A long the way, he bumps into southern belle socialite con-artist Ms Bransford, played by the delightful

Jodie Foster.  She gives Bret a run for his (literal) money as they are two peas from the same pod.   To complete the trio, Marshall Zane Cooper (played by

James Garner) joins in the journey.

Of course when you have James Garner in the remake in a leading role, you have to wonder if there is more to his character.  Of course there is, and not to throw away a huge plot spoiler, turns out to be Bret’s father.  This is fairly obvious, especially if you keep an eye out for some in-your-face cues (for example every time Bret says my pappy would always say the camera cuts to Cooper).

Maverick captures the vastness of the old west with wonderful sweeping panoramic views of the dusty west with intricate old style town and steam boat details.   Scenes not seen since the old John Wayne era of westerns.

There are some wonderful set-pieces that rival the stunts from the likes of John Ford in Stagecoach.   For example, the scene with the three of them in a galloping runaway coach, with a driver that has died, is not only impressive, but extremely funny in both physical comedy and dialogue.

Speaking of speaking, the dialogue in this movie is spot-on, with a flow and a natural delivery of lines that doesn’t feel like you are being fed a list of smart one-liners.   This movie has far more to give than the trailer undersells.

Annabelle: What is it with you and Indians anyway?
Maverick: Oh, nothing. I try and shoot one a day, if possible, before noon. How ‘bout you, Coop?

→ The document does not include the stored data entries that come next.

Lemma create_refines stray w ep n k w' r k' :
  tables_inv (tables (w_db w)) → service_create_workflow w ep n k = ((w', r), k') →
  protocol stray (tables (w_db w)) (tables (w_db w')).
Proof.
  intros HI. unfold service_create_workflow, create_workflow, mbind, gen_bind, mret, gen_ret.
  case_bool_decide; [unchanged|]. unfold new_v4.
  destruct (create_steps _ _ _ _) as [steps ks] eqn:Hc. apply create_steps_new in Hc.
  unfold repo_create_workflow. simpl. destruct (jd_endpoints _ !! ep) as [e|].
  2: { intros [= <- _ _]. unchanged. }
  case_bool_decide; simpl; [|unchanged].
  destruct (insert_unique _ _ _ ≫= _) as [db'|err] eqn:Hins; intros [= <- _ _];
    [|unchanged].
  apply result_bind_Ok in Hins as (jobs & Hj & Hins).
  apply result_bind_Ok in Hins as (m' & Hs & [= <-]).
  apply insert_unique_Ok in Hj as [Hnew ->].
  apply insert_steps_Ok with (job := draw_uuid k) in Hs as (Hold & Hfr & Hord);
    [|done|apply (ti_orders _ HI)].
  apply rtc_once. by apply (ws_create _ (tables (w_db w))).
Qed.

(** *** Admission, eligibility and intent *)

Lemma admit_refines stray db id now k db' r k' :
  repo_admit_job db id (λ job, admit_job job now) k = ((db', r), k') →
  protocol stray (tables db) (tables db').
Proof.
  unfold repo_admit_job. destruct (find_job db id) as [job|] eqn:Hj;
    unfold mbind, gen_bind, mret, gen_ret; [|unchanged].
  apply find_job_Some in Hj as (row & Hrow & ->). unfold admit_job. simpl.
  case_bool_decide as Hst; simpl; [|unchanged].
  destruct (update_job_state db id JobState.Running) as [db1|e] eqn:Hup;
    [|unchanged].
  eapply update_job_state_tables in Hup as [Htab Hriv]; [|done].
  destruct (insert_unique _ _ (jd_events db1)) as [evs|e]; intros [= <- _ _];
    [|unchanged].
  apply rtc_once. change (tables (with_events db1 evs)) with (tables db1). rewrite Htab.
  by apply ws_admit; [| |apply Hriv].
Qed.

I figure it’s their fault for being on our land before we got here.

This movie comes post-Lethal Weapon for Gibson, and with that, keep your eyes open for some nods to that series with some very well placed cameos.  There are a number, so if you think you have seen the one, there are more.

This is a big cast, with

Graham Greene reprising a very street smart post-DancesWithWolves Indian, Alfred Molina as Bret’s main nemesis and finally

James Coburn as the host of the final poker game.

A special note to the soundtrack of this movie.   It can be hard to track down the actual score of the movie, as oppose to the mainstream version of all the vocal tracks.  The score is infinitely better and breaths life into each scene.

This outing is not without its flaws but those shouldn’t be held against it for it is trying to do.  We forget that before we had Robert Downey Jr. playing the smart-arse good-looking cocky lead, we had Mel Gibson pioneering this role.   Lethal Weapon, Air America, Bird on a wire and Maverick all proved he had this genre mastered.   Though it was a crown he was to give up later in his career.

Being a huge John Wayne fan that grew up on western re-runs, this movie marked a nice nod to that era without over doing it.  Thoroughly enjoyable romp.